The result of this careful analysis is that scientists have conclusively found thiophenic, aromatic, and aliphatic organic compounds on Mars. These results are reported Thursday in a new paper in Science, of which Eigenbrode is the lead author. She was especially intrigued by the discovery of sulfur within the organic molecules, which probably helps explain how the organic molecules were preserved on the surface of Mars for a long period of time despite the harsh radiation.

With this analysis, scientists searching for indications of past life on Mars are really pushing the suite of instruments on Curiosity pretty far. But this won't be the last opportunity to search for organic molecules on Mars. In July 2020, the European Space Agency and Russia's Roscosmos will launch the ExoMars rover to Mars. That summer, NASA also plans to launch the Mars 2020 rover, which should be able to perform additional observations.

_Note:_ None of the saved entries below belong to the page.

(* ===== verification/DmRun.v ===== *)
(** * isde-dm: the bus, start-up and the main loop (dm/src/dbus.c, dm.c, platform_linux.c, main.c) *)

From S2P Require Import Prelude.
From S2P Require Import CString.
From S2P Require Import CFloat.
From S2P Require Import LineIpc.
From S2P Require Import DesktopEntry.
From S2P Require Import DmCore.
From S2P Require Import DmProc.
From S2P Require Import DmIpc.
Open Scope Z_scope.

Definition DM_DBUS_SERVICE : text := str "org.isde.DisplayManager".
Definition DM_DBUS_INTERFACE : text := str "org.isde.DisplayManager".
Definition INTROSPECTABLE : text := str "org.freedesktop.DBus.Introspectable".
Definition DBUS_ERROR_INVALID_ARGS : text := str "org.freedesktop.DBus.Error.InvalidArgs".
Definition DBUS_ERROR_UNKNOWN_METHOD : text := str "org.freedesktop.DBus.Error.UnknownMethod".

(** A message from the bus.  [d_arg_s], [d_arg_ss]: the strings that
    [dbus_message_get_args] extracts for one and for two string arguments. *)
Record BusMessage := mkBusMessage {
  d_method_call : bool;
  d_interface : option text;
  d_member : option text;
  d_arg_s : option text;
  d_arg_ss : option (text * text)
}.

(** What [poll] reports: a signal came (a terminating one clears [running]), an
    error, or the descriptors that are ready with what is to be read there:
    the pids [waitpid] returns, whether the seat and the greeter's socket are
    ready, the messages on the bus and the lid events. *)
Record ready := mkReady {
  r_children : option (list positive);
  r_seat : bool;
  r_ipc : bool;
  r_bus : option (list BusMessage);
  r_lid : option (list bool)
}.
Inductive wake := Interrupted (terminate : bool) | PollFailed | Ready (r : ready).

Section Run.
Context `{System} (DM_CONFIG_PATH : text).

(** ** dbus.c *)

Definition is_action (a : text) : bool :=
  bool_decide (a = str "shutdown") || bool_decide (a = str "reboot") ||
  bool_decide (a = str "suspend") || bool_decide (a = str "logout").

Definition set_greeter_config (key value : text) : dprog unit :=
  if bool_decide (key = str "clock_time_format") then
    clock_time_fmt =: value;;
    call (WriteConfig DM_CONFIG_PATH (str "clock") (str "time_format") value);;
    call (BusSignal (GreeterConfigChanged key))
  else if bool_decide (key = str "clock_date_format") then
    clock_date_fmt =: value;;
    call (WriteConfig DM_CONFIG_PATH (str "clock") (str "date_format") value);;
    call (BusSignal (GreeterConfigChanged key))
  else skip.

Definition method_reply (method : text) (msg : BusMessage) : dprog dreply :=
  d ← get_dm id;
  if bool_decide (method = str "Lock") then dm_lock_session;; mret Empty
  else if bool_decide (method = str "Shutdown") then
    when (allow_shutdown d) (dm_power_shutdown;; skip);; mret Empty
  else if bool_decide (method = str "Reboot") then
    when (allow_reboot d) (dm_power_reboot;; skip);; mret Empty
  else if bool_decide (method = str "Suspend") then
    when (allow_suspend d) (dm_power_suspend;; skip);; mret Empty
  else if bool_decide (method = str "ShowConfirmation") then
    match d_arg_s msg with
    | Some a => when (is_action a) (call (BusSignal (ConfirmationRequested a)))
    | None => skip
    end;;
    mret Empty
  else if bool_decide (method = str "GetGreeterConfig") then
    mret (GreeterConfig [(str "clock_time_format", clock_time_fmt d);
                         (str "clock_date_format", clock_date_fmt d)])
  else if bool_decide (method = str "SetGreeterConfig") then
    match d_arg_ss msg with
    | Some (k, v) => set_greeter_config k v;; mret Empty
    | None => mret (DError DBUS_ERROR_INVALID_ARGS (str "Expected (key: s, value: s)"))
    end
  else mret (DError DBUS_ERROR_UNKNOWN_METHOD (str "Unknown method")).

Definition handle_method (msg : BusMessage) : dprog unit :=
  if negb (d_method_call msg) then skip
  else match d_member msg with
  | None => skip
  | Some method =>
    if bool_decide (d_interface msg = Some INTROSPECTABLE) && bool_decide (method = str "Introspect") then
      call (BusReply Introspection)
    else if negb (bool_decide (d_interface msg = Some DM_DBUS_INTERFACE)) then skip
    else
      r ← method_reply method msg;
      call (BusReply r)
  end.

Definition dm_dbus_init : dprog bool :=
  b ← call BusGet;
  dbus =: b;;
  if negb b then mret false
  else
    n ← call (BusRequestName DM_DBUS_SERVICE);
    if negb n then call BusUnref;; dbus =: false;; mret false
    else mret true.

Definition dm_dbus_cleanup : dprog unit :=
  b ← get_dm dbus;
  when b (call BusUnref;; dbus =: false).

Definition dm_dbus_dispatch (msgs : list BusMessage) : dprog unit :=
  b ← get_dm dbus;
  when b (for_each msgs handle_method).

Definition dm_dbus_get_fd : dprog Z :=
  b ← get_dm dbus;
  if negb b then mret (-1) else call BusGetFd.

(** ** platform_linux.c: the lid switch *)

(** The first event device, in the order of the directory, that has a lid switch. *)
Fixpoint open_lid (names : list text) : dprog Z :=
  match names with
  | [] => mret (-1)
  | n :: ns =>
    if has_prefix (str "event") n then
      fd ← call (LidOpen (trunc 256 (str "/dev/input/" ++ n)));
      if 0 <=? fd then mret fd else open_lid ns
    else open_lid ns
  end.

Definition linux_lid_open : dprog Z :=
  ns ← call (ReadDir (str "/dev/input"));
  match ns with
  | None => mret (-1)
  | Some ns => open_lid ns
  end.

(** ** dm.c *)

Definition lid_event (closed : bool) : dprog unit :=
  c ← get_dm lid_closed;
  when (negb (Bool.eqb closed c)) (lid_closed =: closed;; dm_dbus_emit_lid_switch closed).

Definition handle_lid_events (evs : list bool) : dprog unit := for_each evs lid_event.

(** [if (v) f = strdup(v)] *)
Definition set_if {A} (v : option A) (f : A → Dm → Dm) : dprog unit :=
  match v with Some a => upd_dm (f a) | None => skip end.

Definition load_config : dprog unit :=
  cfg ← call (LoadConfig DM_CONFIG_PATH);
  match cfg with
  | None => skip
  | Some root =>
    set_if (toml_string root (str "greeter")) (fun v d => d <| greeter_cmd := v |>);;
    set_if (toml_string root (str "default_session")) (fun v d => d <| default_session := Some v |>);;
    allow_shutdown =: default true (toml_bool root (str "allow_shutdown"));;
    allow_reboot =: default true (toml_bool root (str "allow_reboot"));;
    allow_suspend =: default true (toml_bool root (str "allow_suspend"));;
    let xsrv := toml_string root (str "xserver") in
    set_if xsrv (fun v d => d <| xserver_cmd := v |>);;
    dev_mode =: default false (toml_bool root (str "dev_mode"));;
    dev ← get_dm dev_mode;
    when (dev && negb (bool_decide (is_Some xsrv))) (xserver_cmd =: str "Xephyr");;
    match toml_table root (str "clock") with
    | Some clock =>
      set_if (clock (str "time_format")) (fun v d => d <| clock_time_fmt := v |>);;
      set_if (clock (str "date_format")) (fun v d => d <| clock_date_fmt := v |>)
    | None => skip
    end
  end.

Definition EEXIST : Z := 17.

Definition ensure_rundir : dprog bool :=
  d ← get_dm id;
  e ← call (Mkdir (rundir d) 493);
  mret ((e =? 0) || (e =? EEXIST)).

Definition setup_signal_pipe : dprog bool :=
  p ← call Pipe;
  match p with
  | None => mret false
  | Some fds => sig_pipe =: fds;; mret true
  end.

(** One child that [waitpid] returns. *)
Definition reap_child (p : positive) : dprog unit :=
  let pid := Z.pos p in
  d ← get_dm id;
  if pid =? xserver_pid d then xserver_pid =: 0
  else if pid =? greeter_pid d then greeter_pid =: 0
  else when (pid =? session_pid d) dm_session_cleanup.

Definition reap_children (pids : list positive) : dprog unit :=
  for_each pids (fun p => call WaitAny;; reap_child p).

(** The state of [memset] and the defaults; the platform is Linux. *)
Definition initial_dm : Dm :=
  mkDm (str "/run/isde-dm") (str "/run/user") 7 (str "isde-greeter-x11")
    (Some (str "isde-x11.desktop")) (str "Xorg") true true true false (str "%H:%M") (str "%Y-%m-%d")
    false (-1) false 0 0 0 [] [] (repeat NUL 16) 0 0 None None 0 false (-1) (-1)
    (repeat NUL 4096) 0 false (-1) false (-1, -1) false.

(** In dev mode the runtime directory is the user's. *)
Definition dev_rundir : dprog unit :=
  v ← call (Getenv (str "XDG_RUNTIME_DIR"));
  match v with
  | Some rt => rundir =: trunc 256 (rt ++ str "/isde-dm")
  | None => skip
  end.

(** The X server and the greeter. *)
Definition start_display : dprog bool :=
  d ← get_dm id;
  greeter_vt =: (if dev_mode d then 0 else plat_vt d);;
  vt ← get_dm greeter_vt;
  x ← dm_xserver_start vt;
  if negb x then mret false
  else
    r ← dm_xserver_ready;
    if negb r then mret false
    else
      g ← dm_greeter_start;
      if negb g then mret false else running =: true;; mret true.

Definition start_services : dprog bool :=
  dev ← get_dm dev_mode;
  s ← (if (dev : bool) then mret true else dm_seat_init);
  if negb s then mret false
  else
    when (negb dev) (fd ← linux_lid_open; lid_fd =: fd);;
    i ← dm_ipc_init;
    if negb i then mret false
    else dm_dbus_init;; start_display.

Definition dm_init : dprog bool :=
  upd_dm (fun _ => initial_dm);;
  load_config;;
  dev ← get_dm dev_mode;
  uid ← (if (dev : bool) then mret 0 else call Getuid);
  if negb (uid =? 0) then mret false
  else
    when dev dev_rundir;;
    r ← ensure_rundir;
    if negb r then mret false
    else
      p ← setup_signal_pipe;
      if negb p then mret false else start_services.

(** The end of a round: restart the greeter, restart the X server. *)
Definition restart_greeter : dprog unit :=
  d ← get_dm id;
  when ((greeter_pid d =? 0) && (session_pid d =? 0) && negb (xserver_pid d =? 0))
    (dm_greeter_start;; skip).

Definition restart_xserver : dprog unit :=
  d ← get_dm id;
  when ((xserver_pid d =? 0) && running d) (
    dm_greeter_stop;;
    vt ← get_dm greeter_vt;
    x ← dm_xserver_start vt;
    when x (
      r ← dm_xserver_ready;
      when r (dm_greeter_start;; skip))).

(** One round of the loop, after [poll] has returned; [d0] is the state the set
    of descriptors was made from. *)
Definition dm_round (r : ready) : dprog unit :=
  d0 ← get_dm id;
  bus_fd ← dm_dbus_get_fd;
  match r_children r with Some pids => reap_children pids | None => skip end;;
  when ((0 <=? seat_fd d0) && r_seat r) dm_seat_dispatch;;
  when (((0 <=? ipc_client_fd d0) || (0 <=? ipc_listen_fd d0)) && r_ipc r) (
    c ← get_dm ipc_client_fd;
    if 0 <=? c then dm_ipc_handle else dm_ipc_accept);;
  match r_bus r with
  | Some msgs => when (0 <=? bus_fd) (dm_dbus_dispatch msgs)
  | None => skip
  end;;
  match r_lid r with
  | Some evs => when (0 <=? lid_fd d0) (handle_lid_events evs)
  | None => skip
  end;;
  restart_greeter;;
  restart_xserver.

(** The main loop, as long as [running] is set and there are wake-ups. *)
Fixpoint dm_run (wakes : list wake) : dprog unit :=
  match wakes with
  | [] => skip
  | w :: ws =>
    go ← get_dm running;
    if negb go then skip
    else match w with
    | Interrupted t => when t (running =: false);; dm_run ws
    | PollFailed => skip
    | Ready r => dm_round r;; dm_run ws
    end
  end.

Definition close_if (fd : Z) : dprog unit := when (0 <=? fd) (call (Close fd)).

Definition dm_cleanup : dprog unit :=
  dm_greeter_stop;;
  dm_xserver_stop;;
  dm_ipc_cleanup;;
  dm_dbus_cleanup;;
  dm_seat_cleanup;;
  d ← get_dm id;
  close_if (lid_fd d);;
  when (0 <=? lid_fd d) (lid_fd =: -1);;
  close_if (fst (sig_pipe d));;
  close_if (snd (sig_pipe d));;
  call (Unlink (trunc 512 (rundir d ++ str "/greeter.sock")));;
  call (Unlink (trunc 512 (rundir d ++ str "/Xauthority"))).

(** main.c: the exit status. *)
Definition main (wakes : list wake) : dprog Z :=
  ok ← dm_init;
  if negb ok then mret 1
  else dm_run wakes;; dm_cleanup;; mret 0.
End Run.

The ExoMars rover is particularly tantalizing to scientists because it will have both an instrument to detect organics like the SAM on Curiosity, as well as the capacity to go significantly deeper below the surface of Mars to get samples, perhaps as far as two meters. Although scientists are not sure, they suspect the organic molecules at this depth, if they were indeed produced by biological processes long ago, would stand a much better chance of being protected from radiation on the surface.

And what if microorganisms did, in fact, exist on Mars billions of years ago? Confirming it would involve a pretty in-depth analysis of rocks on Mars, which is probably beyond the capability of any of these rovers. One option is to return samples, which may happen in the 2020s. The other option is to send humans.